(** What the loop over the slots draws: page breaks and well-placed images
    of these slots, and nothing else. *)
Lemma placeImages_draws (P : PdfHost) (cells : list cell) (y : num)
    (cmds : list PdfCommand) :
  placeImages P cells y = Some cmds ->
  titles cmds = []
  /\ Forall (wellPlaced P) cmds
  /\ Forall
       (fun c =>
          match c with
          | AddPage => True
          | AddImage imageData _ _ _ _ _ => Image imageData ∈ cells
          | _ => False
          end) cmds.
Proof.
  revert y cmds. induction cells as [|c cells IH]; intros y cmds; cbn.
  - intros [= <-]. repeat split; constructor.
  - assert (Hskip : forall y', placeImages P cells y' = Some cmds ->
              titles cmds = []
              /\ Forall (wellPlaced P) cmds
              /\ Forall
                   (fun c0 =>
                      match c0 with
                      | AddPage => True
                      | AddImage imageData _ _ _ _ _ =>
                          Image imageData ∈ c :: cells
                      | _ => False
                      end) cmds).
    { intros y' E. destruct (IH _ _ E) as (Ht & Hw & Hin).
      split; [exact Ht|]. split; [exact Hw|].
      eapply Forall_impl; [exact Hin|].
      intros [] Hc; try exact Hc. now apply elem_of_cons; right. }
    destruct (truthyImage c) as [imageData|] eqn:Ec; [|apply Hskip].
    assert (Hcell : c = Image imageData /\ imageData <> "").
    { destruct c; try discriminate Ec. cbn in Ec.
      destruct (String.eqb_spec data ""); [discriminate|].
      injection Ec as <-. now split. }
    destruct Hcell as [-> Hdata].
    destruct (loadImage P imageData) as [[width height]|] eqn:El;
      [|apply Hskip].
    destruct (Num.truthy width && Num.truthy height) eqn:Et;
      [|apply Hskip].
    apply andb_prop in Et as [Hw Hh].
    destruct (addImageAccepts P imageData); [|discriminate].
    match goal with
    | |- context [placeImages P cells ?y'] =>
        destruct (placeImages P cells y') as [more|] eqn:Em;
          [|discriminate]
    end.
    destruct (IH _ _ Em) as (Ht & Hwp & Hin).
    intros [= <-].
    assert (Himage : wellPlaced P
              (AddImage imageData "JPEG" margin
                 (if Num.gtb
                       (add y (Num.mul (imgWidth P) (div height width)))
                       (Num.sub (pageHeight P) (Num.of_Z 10))
                  then Num.of_Z 20 else y)
                 (imgWidth P) (Num.mul (imgWidth P) (div height width)))).
    { cbn. repeat split; try reflexivity; try exact Hdata.
      - exists width, height. now repeat split.
      - destruct (Num.gtb _ _) eqn:Eb; [now left|].
        right. exact Eb. }
    assert (Hrest : Forall
              (fun c0 =>
                 match c0 with
                 | AddPage => True
                 | AddImage d _ _ _ _ _ => Image d ∈ Image imageData :: cells
                 | _ => False
                 end) more).
    { eapply Forall_impl; [exact Hin|].
      intros [] Hc; try exact Hc. now apply elem_of_cons; right. }
    destruct (Num.gtb _ _); cbn [app].
    + split; [exact Ht|]. split.
      * constructor; [exact I|]. now constructor.
      * constructor; [exact I|]. constructor; [|exact Hrest].
        apply elem_of_cons. now left.
    + split; [exact Ht|]. split.
      * now constructor.
      * constructor; [|exact Hrest]. apply elem_of_cons. now left.
Qed.

Lemma placeImages_accepted (P : PdfHost) (cells : list cell) (y : num) :
  (forall data, addImageAccepts P data = true) ->
  exists cmds, placeImages P cells y = Some cmds.
Proof.
  intros Hacc. revert y. induction cells as [|c cells IH]; intros y; cbn.
  - now eexists.
  - destruct (truthyImage c) as [imageData|]; [|apply IH].
    destruct (loadImage P imageData) as [[width height]|]; [|apply IH].
    destruct (Num.truthy width && Num.truthy height); [|apply IH].
    rewrite Hacc.
    match goal with
    | |- context [placeImages P cells ?y'] =>
        destruct (IH y') as [more ->]
    end.
    now eexists.
Qed.

Lemma tradePictures_draws (P : PdfHost) (images : gmap Z (list cell))
    (t : Trade) (cmds : list PdfCommand) :
  tradePictures P images t = Some cmds ->
  titles cmds = []
  /\ Forall (wellPlaced P) cmds
  /\ Forall
       (fun c =>
          match c with
          | AddPage => True
          | AddImage imageData _ _ _ _ _ =>
              exists a, images !! id t = Some a /\ Image imageData ∈ a
          | _ => False
          end) cmds
  /\ (hasGallery (id t) images = false -> cmds = []).
Proof.
  unfold tradePictures, hasGallery.
  destruct (images !! id t) as [a|].
  - destruct (someNotNull a).
    + intros E. destruct (placeImages_draws P a _ _ E) as (Ht & Hw & Hin).
      split; [exact Ht|]. split; [exact Hw|]. split; [|discriminate].
      eapply Forall_impl; [exact Hin|]. intros [] Hc; try exact Hc.
      now exists a.
    + intros [= <-]. repeat split; constructor.
  - intros [= <-]. repeat split; constructor.
Qed.

Lemma filter_app_length {A : Type} (f : A -> bool) (l1 l2 : list A) :
  length (List.filter f (l1 ++ l2))
  = (length (List.filter f l1) + length (List.filter f l2))%nat.
Proof. now rewrite List.filter_app, length_app. Qed.

(** The document of a list of trades. *)
Lemma exportTrades_draws (P : PdfHost) (images : gmap Z (list cell))
    (first : bool) (trades : list Trade) (doc : list PdfCommand) :
  exportTrades P images first trades = Some doc ->
  titles doc = map title trades
  /\ Forall (wellPlaced P) doc
  /\ Forall
       (fun c =>
          match c with
          | AddImage imageData _ _ _ _ _ =>
              exists t a,
                t ∈ trades /\ images !! id t = Some a
                /\ Image imageData ∈ a
          | _ => True
          end) doc.
Proof.
  revert first doc.
  induction trades as [|t trades IH]; intros first doc; cbn [exportTrades].
  - intros [= <-]. repeat split; constructor.
  - destruct (tradePictures P images t) as [pics|] eqn:Ep; [|discriminate].
    destruct (exportTrades P images false trades) as [more|] eqn:Em;
      [|discriminate].
    intros E.
    assert (Hdoc : doc = (if first then [] else [AddPage])
                         ++ tradeTexts P t ++ pics ++ more) by congruence.
    clear E. subst doc.
    destruct (tradePictures_draws P images t pics Ep) as (Ht & Hw & Hin & _).
    destruct (IH false more Em) as (Ht' & Hw' & Hin').
    destruct (pages_tradeTexts P t) as (_ & _ & Hwt).
    split; [|split].
    + rewrite (titles_app (if first then [] else [AddPage])),
        (titles_app (tradeTexts P t)), (titles_app pics),
        titles_tradeTexts, Ht, Ht'.
      now destruct first.
    + apply Forall_app_2; [destruct first; repeat constructor|].
      apply Forall_app_2; [exact Hwt|].
      apply Forall_app_2; [exact Hw|exact Hw'].
    + apply Forall_app_2; [|apply Forall_app_2; [|apply Forall_app_2]].
      * destruct first; repeat constructor.
      * unfold tradeTexts. apply Forall_app_2;
          [repeat constructor|].
        destruct (String.eqb (description t) ""); repeat constructor.
      * eapply Forall_impl; [exact Hin|]. intros [] Hc; try exact I.
        destruct Hc as (a & Ha & Hd). exists t, a.
        split; [apply elem_of_cons; now left|now split].
      * eapply Forall_impl; [exact Hin'|]. intros [] Hc; try exact I.
        destruct Hc as (u & a & Hu & Ha & Hd). exists u, a.
        split; [apply elem_of_cons; now right|now split].
Qed.

Lemma exportTrades_pages (P : PdfHost) (images : gmap Z (list cell))
    (first : bool) (trades : list Trade) (doc : list PdfCommand) :
  exportTrades P images first trades = Some doc ->
  (length trades - (if first then 1 else 0)
   <= length (List.filter isAddPage doc))%nat
  /\ (Forall (fun t => hasGallery (id t) images = false) trades ->
      length (List.filter isAddPage doc)
      = (length trades - (if first then 1 else 0))%nat
      /\ List.filter isAddImage doc = []).
Proof.
  revert first doc.
  induction trades as [|t trades IH]; intros first doc; cbn [exportTrades].
  - intros [= <-]. cbn. split; [lia|]. intros _. split; [lia|reflexivity].
  - destruct (tradePictures P images t) as [pics|] eqn:Ep; [|discriminate].
    destruct (exportTrades P images false trades) as [more|] eqn:Em;
      [|discriminate].
    intros E.
    assert (Hdoc : doc = (if first then [] else [AddPage])
                         ++ tradeTexts P t ++ pics ++ more) by congruence.
    clear E. subst doc.
    destruct (tradePictures_draws P images t pics Ep) as (_ & _ & _ & Hno).
    destruct (IH false more Em) as (Hle & Heq).
    destruct (pages_tradeTexts P t) as (Hp & Hi & _).
    rewrite Nat.sub_0_r in Hle, Heq.
    assert (Hpages : length (List.filter isAddPage
                       ((if first then [] else [AddPage])
                        ++ tradeTexts P t ++ pics ++ more))
                     = ((if first then 0 else 1)
                        + length (List.filter isAddPage pics)
                        + length (List.filter isAddPage more))%nat).
    { rewrite (filter_app_length _ (if first then [] else [AddPage])),
        (filter_app_length _ (tradeTexts P t)), (filter_app_length _ pics),
        Hp.
      destruct first; cbn; lia. }
    rewrite Hpages. cbn [length].
    split; [destruct first; lia|].
    intros Hall. apply Forall_cons in Hall as [Ht Hall].
    destruct (Heq Hall) as (Heq' & Himg).
    pose proof (Hno Ht) as Hpics. split.
    + rewrite Hpics. cbn. destruct first; lia.
    + rewrite (List.filter_app _ (if first then [] else [AddPage])),
        (List.filter_app _ (tradeTexts P t)), (List.filter_app _ pics),
        Hi, Himg, Hpics.
      now destruct first.
Qed.

Lemma exportTrades_accepted (P : PdfHost) (images : gmap Z (list cell))
    (first : bool) (trades : list Trade) :
  (forall data, addImageAccepts P data = true) ->
  exists doc, exportTrades P images first trades = Some doc.
Proof.
  intros Hacc. revert first.
  induction trades as [|t trades IH]; intros first; cbn [exportTrades].
  - now eexists.
  - assert (Hp : exists pics, tradePictures P images t = Some pics).
    { unfold tradePictures. destruct (images !! id t) as [a|]; [|now eexists].
      destruct (someNotNull a); [|now eexists].
      now apply placeImages_accepted. }
    destruct Hp as [pics ->]. destruct (IH false) as [more ->].
    now eexists.
Qed.

Lemma handleExportPDF_saved (P : PdfHost) (isExporting : bool) (st : Store)
    (doc : list PdfCommand) :
  saved (handleExportPDF P isExporting st) = Some doc ->
  tradeList st <> [] /\ isExporting = false
  /\ exportTrades P (tradeImages st) true (tradeList st) = Some doc.
Proof.
  unfold handleExportPDF.
  destruct (tradeList st) as [|t l] eqn:El; [discriminate|].
  destruct isExporting; [discriminate|]. cbn [length Nat.eqb orb].
  destruct (exportTrades _ _ _ _); [|discriminate].
  intros [= <-]. now repeat split.
Qed.

(** X16.  A saved document shows the trades in the order of the list, one
    title each, on at least as many pages as there are trades, and on
    exactly that many, without any image, when no listed trade has a
    gallery. *)
Theorem X16_export_shows_the_trades_in_order (P : PdfHost)
    (isExporting : bool) (st : Store) (doc : list PdfCommand) :
  saved (handleExportPDF P isExporting st) = Some doc ->
  titles doc = map title (tradeList st)
  /\ (length (tradeList st) <= pageCount doc)%nat
  /\ (Forall (fun t => hasGallery (id t) (tradeImages st) = false)
        (tradeList st) ->
      pageCount doc = length (tradeList st) /\ pictures doc = []).
Proof.
  intros Hs. apply handleExportPDF_saved in Hs as (Hne & _ & E).
  destruct (exportTrades_draws _ _ _ _ _ E) as (Ht & _).
  destruct (exportTrades_pages _ _ _ _ _ E) as (Hle & Heq).
  unfold pageCount, pictures.
  split; [exact Ht|]. split; [lia|].
  intros Hall. destruct (Heq Hall) as (Hp & Hi). split; [|exact Hi].
  rewrite Hp. destruct (tradeList st); [congruence|cbn; lia].
Qed.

_ _ _

#### REQUIRED WORK
Look above for the line with "destruct (truthyImage c) as [imageData|] eqn:Ec;"; retype exactly that line, every line after it up to the line with "Lemma placeImages_accepted (P", and that line too, nothing else.

#### REPLY TO THE EXERCISE
    destruct (truthyImage c) as [imageData|] eqn:Ec; [|apply Hskip].
    assert (Hcell : c = Image imageData /\ imageData <> "").
    { destruct c; try discriminate Ec. cbn in Ec.
      destruct (String.eqb_spec data ""); [discriminate|].
      injection Ec as <-. now split. }
    destruct Hcell as [-> Hdata].
    destruct (loadImage P imageData) as [[width height]|] eqn:El;
      [|apply Hskip].
    destruct (Num.truthy width && Num.truthy height) eqn:Et;
      [|apply Hskip].
    apply andb_prop in Et as [Hw Hh].
    destruct (addImageAccepts P imageData); [|discriminate].
    match goal with
    | |- context [placeImages P cells ?y'] =>
        destruct (placeImages P cells y') as [more|] eqn:Em;
          [|discriminate]
    end.
    destruct (IH _ _ Em) as (Ht & Hwp & Hin).
    intros [= <-].
    assert (Himage : wellPlaced P
              (AddImage imageData "JPEG" margin
                 (if Num.gtb
                       (add y (Num.mul (imgWidth P) (div height width)))
                       (Num.sub (pageHeight P) (Num.of_Z 10))
                  then Num.of_Z 20 else y)
                 (imgWidth P) (Num.mul (imgWidth P) (div height width)))).
    { cbn. repeat split; try reflexivity; try exact Hdata.
      - exists width, height. now repeat split.
      - destruct (Num.gtb _ _) eqn:Eb; [now left|].
        right. exact Eb. }
    assert (Hrest : Forall
              (fun c0 =>
                 match c0 with
                 | AddPage => True
                 | AddImage d _ _ _ _ _ => Image d ∈ Image imageData :: cells
                 | _ => False
                 end) more).
    { eapply Forall_impl; [exact Hin|].
      intros [] Hc; try exact Hc. now apply elem_of_cons; right. }
    destruct (Num.gtb _ _); cbn [app].
    + split; [exact Ht|]. split.
      * constructor; [exact I|]. now constructor.
      * constructor; [exact I|]. constructor; [|exact Hrest].
        apply elem_of_cons. now left.
    + split; [exact Ht|]. split.
      * now constructor.
      * constructor; [|exact Hrest]. apply elem_of_cons. now left.
Qed.

Lemma placeImages_accepted (P : PdfHost) (cells : list cell) (y : num) :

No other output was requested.